Today. Fleetwood Mac, Gold Dust Woman, Landslide, the hearts of others and myself, a Taylor Swift/Kanye West feud, more explanation of the Lupine Lady, coaching with my cousin which was basically just oh my god life a thousand times in a row over an egg souffle. I did not go see my mother or call her, but I can do that tomorrow and will. Didn’t get any more freak outs from my younger sister. Didn’t have dinner because of a late lunch. Feeling odd and pokey and like my hair is oddly soft tonight.
So the gist about you is that you are gone, pffffff. Again, a dude who I have a situation with fucks off into the hinterlands for reasons I can absolutely never know unless you deign to appear one more time for closure or bullshit, but there’s no closure in RP, apparently, so I am just shit out of luck. A month is a month is a month. Surgeries real or no. So, it’s rough because I’m still playing the overarching game and I am still into it, but this aspect which was delighting me and was like this unexpected dessert I was being offered out of the sky is gone. But not gone, like, a break-up or with a kiss-off, just gone. So, Pollyanna that I am, it’s keeping me hopeful about something that is not going to happen. I’m not obliterating the hope, though, because maybe I just need to be wildly hopeful about shit right now, so, maybe it’s not terrible to keep clicking and refreshing like a maniac, but I do know that it’s at the point where it’s done. The magic has dissipated and here we are. With an amusing anecdote to make us smile and a frustration we’re going to have to find ways to work out. I am okay with the fact that it was an untenable situation, that there were factors I was unaware of that came into play, fates that were I to know them or have to face them that I’d gladly give up. It’s just the damned button sits right there and if I don’t click the button, I don’t know. So. I keep trying to see if Schrodinger’s RP Romance option is dead or alive in the box. Dead, dead, dead or might as well be dead, dead, dead.

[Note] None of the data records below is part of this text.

Definition seed_accumulators (domain_id : DomainId) (epoch_id : Z) : EpochAccumulators :=
  {| acc_state_root := EMPTY_HASH;
     acc_block_root := seed_epoch_accumulator BLOCK_ROOT_LABEL domain_id epoch_id;
     acc_tx_root := seed_epoch_accumulator TX_ROOT_LABEL domain_id epoch_id;
     acc_event_root := seed_epoch_accumulator EVENT_ROOT_LABEL domain_id epoch_id;
     acc_blocks_observed := 0;
     acc_last_observed_block := 0 |}.

Definition reserve_slot w (epoch_id start_height block_number : Z) st : EpochsState :=
  let domain_id := ctx_domain_id w in
  let record :=
    {| slot_epoch_id := epoch_id;
       slot_start_height := start_height;
       slot_end_height := None;
       slot_reserved_at_block := block_number;
       slot_staged_at_block_number := None;
       slot_last_touched_block := block_number;
       slot_header := None;
       slot_status := Reserved;
       slot_accumulators := seed_accumulators domain_id epoch_id |} in
  deposit_epochs_event (SummarySlotReserved epoch_id)
    (st {{ es_summary_slots ::= <[epoch_id := record]> }}).

(** The accumulator part of [fold_observation_into_slot]. *)
Definition fold_observation (parent_hash : hash) (block_number : Z) (o : PendingBlockObservation)
    (a : EpochAccumulators) : EpochAccumulators :=
  {| acc_state_root := pbo_state_root o;
     acc_block_root := fold_epoch_accumulator (acc_block_root a) block_number parent_hash;
     acc_tx_root := fold_epoch_accumulator (acc_tx_root a) block_number
       (tx_envelope_hash block_number (pbo_extrinsic_count o) (pbo_all_extrinsics_len o));
     acc_event_root := fold_epoch_accumulator (acc_event_root a) block_number
       (event_envelope_hash block_number (pbo_event_count o));
     acc_blocks_observed := sat_add u32_max (acc_blocks_observed a) 1;
     acc_last_observed_block := block_number |}.

Definition fold_observation_into_slot sys (slot : SummarySlotRecord) (block_number : Z)
    (o : PendingBlockObservation) : SummarySlotRecord :=
  slot {{ slot_accumulators ::= fold_observation (sys_parent_hash sys) block_number o }}.
(* ===== verification/Transfers.v ===== *)
(** * The transfers pallet ([chain/pallets/transfers/src/lib.rs])

    Outbound: [create_cross_domain_transfer] puts the amount on hold and records
    an export; closing the epoch commits the export; after the target domain has
    finalized it, [acknowledge_remote_finalization] burns the hold.  Inbound:
    [observe_verified_import] records a claim proved by the importer service,
    [finalize_verified_import] mints the amount.

    Operations act on the pair of the balances state and the pallet's storage.
    The providers of the pallet's [Config] (domain, current epoch) and the system
    values are arguments. *)

From S2P Require Import Prelude Types Codec Reference Merkle Frame.

Inductive TransfersEvent : Type :=
| CrossDomainTransferCreated (export_id : hash) (epoch_id : Z) (target_domain : DomainId) (amount : Z)
| ExportMarkedCommitted (export_id : hash) (epoch_id : Z)
| ImportObserved (export_id : hash) (source_domain target_domain : DomainId)
| ImportFinalized (export_id : hash) (source_domain target_domain : DomainId) (amount : Z)
| RemoteFinalizationAcknowledged (export_id : hash) (source_domain target_domain : DomainId).
#[export] Instance TransfersEvent_eq_dec : EqDecision TransfersEvent.
Proof. solve_decision. Defined.

(** The pallet's errors, and [DispatchError::BadOrigin]. *)
Inductive TransfersError : Type :=
| SameDomainTarget
| ZeroAmount
| HoldFailed
| MissingImporterAccount
| UnauthorizedImporter
| WrongTargetDomain
| DuplicateObservedImport
| MissingObservedImport
| DuplicateFinalizedImport
| ImportNotObserved
| InvalidRecipientEncoding
| InvalidSenderEncoding
| MintFailed
| MissingExportRecord
| WrongSourceDomain
| WrongClaimTargetDomain
| CompletionMismatch
| HoldResolutionFailed
| BadOrigin.

Section Operations.
Context `{!Codec, !Account, !Currency B}.

(** The pallet's storage items. *)
Record TransfersState : Type := mkTransfersState {
  ts_next_export_sequence : Z;
  ts_epoch_export_ids : gmap Z (list hash);
  ts_exports_by_id : gmap hash ExportRecord;
  ts_importer_account : option AccountId;
  ts_observed_imports_by_id : gmap hash ObservedImportRecord;
  ts_epoch_finalized_import_ids : gmap Z (list hash);
  ts_events : list TransfersEvent
}.
#[export] Instance TransfersState_settable : Settable TransfersState :=
  fun r => mkTransfersState (ts_next_export_sequence r) (ts_epoch_export_ids r)
    (ts_exports_by_id r) (ts_importer_account r) (ts_observed_imports_by_id r)
    (ts_epoch_finalized_import_ids r) (ts_events r).
Implicit Types (st : TransfersState).

(** [BuildGenesisConfig::build]. *)
Definition transfers_genesis (importer_account : option AccountId) : TransfersState :=
  {| ts_next_export_sequence := 0;
     ts_epoch_export_ids := ∅;
     ts_exports_by_id := ∅;
     ts_importer_account := importer_account;
     ts_observed_imports_by_id := ∅;
     ts_epoch_finalized_import_ids := ∅;
     ts_events := [] |}.

(** [EpochExportIds::get] and [EpochFinalizedImportIds::get]: [ValueQuery] maps. *)
Definition epoch_export_ids st (epoch_id : Z) : list hash := ts_epoch_export_ids st !!! epoch_id.
Definition epoch_finalized_import_ids st (epoch_id : Z) : list hash :=
  ts_epoch_finalized_import_ids st !!! epoch_id.

Definition deposit_transfers_event (ev : TransfersEvent) st : TransfersState :=
  st {{ ts_events ::= fun evs => evs ++ [ev] }}.

Definition create_cross_domain_transfer (source_domain : DomainId) (current_epoch : Z) (sys : System)
    (origin : Origin) (target_domain : DomainId) (recipient : hash) (amount : Z)
    (bs : B * TransfersState) : result TransfersError (B * TransfersState) :=
  let '(b, st) := bs in
  let?? who := ensure_signed origin else BadOrigin in
  ensure! 0 <? amount else ZeroAmount in
  ensure! bool_decide (target_domain <> source_domain) else SameDomainTarget in
  let?? b := cur_hold b who amount else HoldFailed in
  let sequence := ts_next_export_sequence st in
  let st := st {{ ts_next_export_sequence := sat_add u64_max sequence 1 }} in
  let current_block_height := saturated_into_u32 (sys_block_number sys) in
  let extrinsic_index := default 0 (sys_extrinsic_index sys) in
  let id := export_id source_domain sequence in
  let leaf := export_from_hash_input
    {| eli_version := EXPORT_LEAF_VERSION;
       eli_export_id := id;
       eli_source_domain := source_domain;
       eli_target_domain := target_domain;
       eli_sender := account_to_bytes who;
       eli_recipient := recipient;
       eli_amount := amount;
       eli_source_epoch_id := current_epoch;
       eli_source_block_height := current_block_height;
       eli_extrinsic_index := extrinsic_index |} in
  let record :=
    {| er_leaf := leaf;
       er_status := LocalFinal;
       er_completion_summary_hash := None;
       er_completion_package_hash := None;
       er_resolved_at_source_block_height := None;
       er_resolver_account := None |} in
  let st := st {{ ts_exports_by_id ::= <[id := record]> }} in
  let st := st {{ ts_epoch_export_ids ::= <[current_epoch := epoch_export_ids st current_epoch ++ [id]]> }} in
  Ok (b, deposit_transfers_event (CrossDomainTransferCreated id current_epoch target_domain amount) st).

Definition observe_verified_import (local_domain : DomainId) (sys : System) (origin : Origin)
    (claim : ObservedImportClaim) (bs : B * TransfersState)
    : result TransfersError (B * TransfersState) :=
  let '(b, st) := bs in
  let?? who := ensure_signed origin else BadOrigin in
  let?? configured_importer := ts_importer_account st else MissingImporterAccount in
  ensure! bool_decide (who = configured_importer) else UnauthorizedImporter in
  ensure! bool_decide (oic_target_domain claim = local_domain) else WrongTargetDomain in
  ensure! bool_decide (ts_observed_imports_by_id st !! oic_export_id claim = None)
    else DuplicateObservedImport in
  let observed_at := saturated_into_u32 (sys_block_number sys) in
  let record := from_claim claim observed_at (account_to_bytes who) in
  let st := st {{ ts_observed_imports_by_id ::= <[oic_export_id claim := record]> }} in
  Ok (b, deposit_transfers_event
           (ImportObserved (oic_export_id claim) (oic_source_domain claim) (oic_target_domain claim)) st).

Definition finalize_verified_import (local_domain : DomainId) (current_epoch : Z) (sys : System)
    (origin : Origin) (id : hash) (bs : B * TransfersState)
    : result TransfersError (B * TransfersState) :=
  let '(b, st) := bs in
  let?? who := ensure_signed origin else BadOrigin in
  let?? configured_importer := ts_importer_account st else MissingImporterAccount in
  ensure! bool_decide (who = configured_importer) else UnauthorizedImporter in
  let?? record := ts_observed_imports_by_id st !! id else MissingObservedImport in
  ensure! bool_decide (oir_target_domain record = local_domain) else WrongTargetDomain in
  ensure! bool_decide (oir_status record = ImportRemoteObserved) else ImportNotObserved in
  let?? recipient := account_from_bytes (oir_recipient record) else InvalidRecipientEncoding in
  let?? b := cur_mint_into b recipient (oir_amount record) else MintFailed in
  let current_block_height := saturated_into_u32 (sys_block_number sys) in
  let record' :=
    record {{ oir_status := ImportRemoteFinalized }}
           {{ oir_finalized_at_local_block_height := Some current_block_height }}
           {{ oir_finalizer_account := Some (account_to_bytes who) }} in
  let st := st {{ ts_observed_imports_by_id ::= <[id := record']> }} in
  let ids := epoch_finalized_import_ids st current_epoch in
  let st := st {{ ts_epoch_finalized_import_ids ::=
                    <[current_epoch := if decide (id ∈ ids) then ids else ids ++ [id]]> }} in
  Ok (b, deposit_transfers_event
           (ImportFinalized id (oir_source_domain record') (oir_target_domain record')
              (oir_amount record')) st).

(** The [try_mutate] closure of [acknowledge_remote_finalization]. *)
Definition resolve_export (who : AccountId) (current_block_height : Z) (claim : RemoteFinalizationClaim)
    (record : ExportRecord) (b : B) : result TransfersError (B * ExportRecord) :=
  let leaf := er_leaf record in
  ensure! bool_decide (el_source_domain leaf = rfc_source_domain claim) else WrongSourceDomain in
  ensure! bool_decide (el_target_domain leaf = rfc_target_domain claim) else WrongClaimTargetDomain in
  ensure! (el_source_epoch_id leaf =? rfc_source_epoch_id claim)
          && bool_decide (el_recipient leaf = rfc_recipient claim)
          && (el_amount leaf =? rfc_amount claim)
    else CompletionMismatch in
  ensure! bool_decide (er_status record <> RemoteFinalized) else DuplicateFinalizedImport in
  ensure! bool_decide (er_status record = Exported) else CompletionMismatch in
  let?? sender := account_from_bytes (el_sender leaf) else InvalidSenderEncoding in
  let?? b := cur_burn_held b sender (el_amount leaf) else HoldResolutionFailed in
  Ok (b,
      record {{ er_status := RemoteFinalized }}
             {{ er_completion_summary_hash := Some (rfc_completion_summary_hash claim) }}
             {{ er_completion_package_hash := Some (rfc_completion_package_hash claim) }}
             {{ er_resolved_at_source_block_height := Some current_block_height }}
             {{ er_resolver_account := Some (account_to_bytes who) }}).

Definition acknowledge_remote_finalization (local_domain : DomainId) (sys : System) (origin : Origin)
    (claim : RemoteFinalizationClaim) (bs : B * TransfersState)
    : result TransfersError (B * TransfersState) :=
  let '(b, st) := bs in
  let?? who := ensure_signed origin else BadOrigin in
  let?? configured_importer := ts_importer_account st else MissingImporterAccount in
  ensure! bool_decide (who = configured_importer) else UnauthorizedImporter in
  ensure! bool_decide (rfc_source_domain claim = local_domain) else WrongSourceDomain in
  let current_block_height := saturated_into_u32 (sys_block_number sys) in
  let?? record := ts_exports_by_id st !! rfc_export_id claim else MissingExportRecord in
  let? (b, record) := resolve_export who current_block_height claim record b in
  let st := st {{ ts_exports_by_id ::= <[rfc_export_id claim := record]> }} in
  Ok (b, deposit_transfers_event
           (RemoteFinalizationAcknowledged (rfc_export_id claim) (rfc_source_domain claim)
              (rfc_target_domain claim)) st).

(** ** Epoch commitments *)

Definition canonical_epoch_exports st (epoch_id : Z) : list ExportLeaf :=
  sort_export_leaves
    (omap (fun id => er_leaf <$> ts_exports_by_id st !! id) (epoch_export_ids st epoch_id)).

(** One iteration of the loop of [commit_epoch_exports]. *)
Definition mark_exported (epoch_id : Z) st (leaf : ExportLeaf) : TransfersState :=
  match ts_exports_by_id st !! el_export_id leaf with
  | None => st
  | Some record =>
    if bool_decide (er_status record <> Exported) then
      deposit_transfers_event (ExportMarkedCommitted (el_export_id leaf) epoch_id)
        (st {{ ts_exports_by_id ::= <[el_export_id leaf := record {{ er_status := Exported }}]> }})
    else st
  end.

Definition commit_epoch_exports (domain_id : DomainId)
    (epoch_id start_block_height end_block_height : Z) st : hash * TransfersState :=
  let leaves := canonical_epoch_exports st epoch_id in
  let export_root := export_merkle_root domain_id epoch_id start_block_height end_block_height leaves in
  (export_root, foldl (mark_exported epoch_id) st leaves).

Definition canonical_epoch_finalized_imports st (epoch_id : Z) : list FinalizedImportLeaf :=
  sort_finalized_import_leaves
    (omap (fun id => ts_observed_imports_by_id st !! id ≫= finalized_leaf)
       (epoch_finalized_import_ids st epoch_id)).

Definition commit_epoch_imports (domain_id : DomainId)
    (epoch_id start_block_height end_block_height : Z) st : hash :=
  let leaves := canonical_epoch_finalized_imports st epoch_id in
  import_merkle_root domain_id epoch_id start_block_height end_block_height leaves.
End Operations.
(* ===== verification/TransfersProofs.v ===== *)
(** * Correctness of the transfers pallet

    The pallet as a transition system over its storage, the balances and the
    current epoch: the four dispatchables, the close of an epoch, and anything
    else that happens to balances, which never touches the pallet's holds.
    [TransfersInv] is preserved by every step; the properties follow from it. *)

From S2P Require Import Prelude Types Codec Reference Merkle Frame Transfers.

(** ** Counting events *)
Definition is_import_finalized (id : hash) (ev : TransfersEvent) : bool :=
  match ev with ImportFinalized i _ _ _ => bool_decide (i = id) | _ => false end.
Definition is_acknowledged (id : hash) (ev : TransfersEvent) : bool :=
  match ev with RemoteFinalizationAcknowledged i _ _ => bool_decide (i = id) | _ => false end.
Definition count_events (f : TransfersEvent -> bool) (evs : list TransfersEvent) : nat :=
  length (filter (fun ev => f ev = true) evs).

Lemma count_events_snoc f evs ev :
  count_events f (evs ++ [ev]) = (count_events f evs + (if f ev then 1 else 0))%nat.
Proof.
  unfold count_events. rewrite filter_app, length_app. f_equal.
  rewrite filter_cons, filter_nil. by destruct (f ev).
Qed.

Section Machine.
Context `{!Codec, !Account, !AccountOk, !Currency B, !CurrencyOk B}.
(* ===== verification/GovernanceProofs.v ===== *)
(** * Correctness of the governance pallet

    The pallet as a transition system over its storage and the current epoch.
    [ActInv] relates proposals, activation records, acknowledgements and the two
    activation queues; [VotesInv] relates tallies, votes and voting power.  Both
    are preserved by every step. *)

From S2P Require Import Prelude Types Codec Reference Merkle Frame Governance.

(** ** Target lists *)

Lemma has_full_ack_set_spec targets known :
  has_full_ack_set targets known = true <-> targets ⊆ known.
Proof.
  unfold has_full_ack_set. rewrite forallb_forall. split.
  - intros Hf x Hx. apply list_elem_of_In in Hx. apply Hf in Hx. by bool_to_prop.
  - intros Hs x Hx. apply list_elem_of_In in Hx. apply bool_decide_eq_true_2. by apply Hs.
Qed.

Lemma known_domains_elem x l : x ∈ dedup (sort_by domain_cmp l) <-> x ∈ l.
Proof. apply elem_of_sort_dedup. Qed.

(** [canonicalize_target_domains] accepts exactly the non-empty lists without
    repetition that do not name the source domain, and returns the same domains
    in order. *)
Theorem canonicalize_target_domains_spec targets source :
  (forall l, canonicalize_target_domains targets source = Ok l ->
     l ≡ₚ targets /\ StronglySorted (cmp_le domain_cmp) l) /\
  ((exists l, canonicalize_target_domains targets source = Ok l) <->
   targets <> [] /\ NoDup targets /\ source ∉ targets).
Proof.
  unfold canonicalize_target_domains. rewrite length_sort_by.
  pose proof (dedup_length_nodup domain_cmp domain_cmp_eq targets) as Hnd. split.
  - intros l Hop. dispatch_inv Hop. bool_to_prop. subst.
    match goal with H : (_ =? _)%nat = true |- _ => apply Nat.eqb_eq, Hnd in H end.
    rewrite dedup_nodup_id by (by rewrite sort_by_perm).
    split; [apply sort_by_perm|apply sort_by_sorted, _].
  - split.
    + intros [l Hop]. dispatch_inv Hop. bool_to_prop.
      match goal with H : (_ =? _)%nat = true |- _ => apply Nat.eqb_eq, Hnd in H end. done.
    + intros (Hne & Hn & Hs). rewrite bool_decide_eq_true_2, bool_decide_eq_false_2 by done.
      rewrite (proj2 (Nat.eqb_eq _ _) (proj2 Hnd Hn)). by eexists.
Qed.

(** ** Queues *)

Lemma push_unique_elem id ids x : x ∈ push_unique id ids <-> x = id \/ x ∈ ids.
Proof. unfold push_unique. case_decide; set_solver. Qed.

Lemma schedule_lookup_mono (m : gmap Z (list hash)) k id j x :
  x ∈ m !!! j -> x ∈ (<[k := push_unique id (m !!! k)]> m : gmap Z (list hash)) !!! j.
Proof.
  intros Hx. destruct (decide (j = k)) as [->|].
  - rewrite lookup_total_insert_eq. apply push_unique_elem. by right.
  - by rewrite lookup_total_insert_ne.
Qed.

Section Machine.
Context `{!Codec, !Account, !AccountOk}.

(** The chain's domain. *)
Context (d : DomainId).

Record GovConf : Type := mkGov { g_st : GovernanceState; g_epoch : Z }.

(** ** Steps

    Creating: the sequence number has not saturated and the voters' balances
    add up to less than [u128::MAX], as a total issuance in [u128] guarantees.
    Importing: the claims come from proofs, so their leaves carry identifiers
    that their source domain assigned.  A block runs the hook in the current
    epoch, or in the next one when it opens that epoch. *)
Inductive gov_step : GovConf -> GovConf -> Prop :=
| gov_create st e balance origin targets version st' :
    gs_next_proposal_sequence st < u64_max ->
    (forall a, 0 <= balance a) ->
    foldr Z.add 0 (map balance (gs_governance_voters st)) < u128_max ->
    create_proposal d e balance origin targets version st = Ok st' ->
    gov_step (mkGov st e) (mkGov st' e)
| gov_vote st e sys origin id choice st' :
    cast_vote e sys origin id choice st = Ok st' ->
    gov_step (mkGov st e) (mkGov st' e)
| gov_close st e origin id st' :
    close_proposal e origin id st = Ok st' ->
    gov_step (mkGov st e) (mkGov st' e)
| gov_import st e sys origin claim st' seq :
    0 <= seq < u64_max ->
    gpl_proposal_id (igp_leaf claim)
      = governance_proposal_id (gpl_source_domain (igp_leaf claim)) seq ->
    import_verified_governance_proposal d e sys origin claim st = Ok st' ->
    gov_step (mkGov st e) (mkGov st' e)
| gov_import_ack st e sys origin claim st' :
    import_verified_governance_ack d e sys origin claim st = Ok st' ->
    gov_step (mkGov st e) (mkGov st' e)
| gov_block st e sys e' :
    (e' = e \/ e' = e + 1) -> e' <= u32_max -> sys_block_number sys <> 0 ->
    gov_step (mkGov st e) (mkGov (governance_on_initialize sys e' st) e').

Definition gov_init (c : GovConf) : Prop :=
  (exists version importer voters, g_st c = governance_genesis version importer voters) /\ g_epoch c = 0.

Definition gov_reachable (c : GovConf) : Prop := exists c0, gov_init c0 /\ rtc gov_step c0 c.

(** ** Activation *)

Definition finalized_status (s : GovernanceProposalStatus) : Prop :=
  s = LocallyFinalized \/ s = Scheduled \/ s = Activated.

Tomorrow is the beginning of a lot of crap. It’s not going to be fun. It’s going to be scary and stressful and I don’t know the extent of everything’s crappitude. And yet, it’s only four hours, I want to have some energy after the office explosion to come back and work on the project that I began today before the heat basically made it impossible to continue working. Tomorrow, answer the questions for the potential new job, keep breathing, see my mom, pay some bills, okay.
Visit the Okayerie.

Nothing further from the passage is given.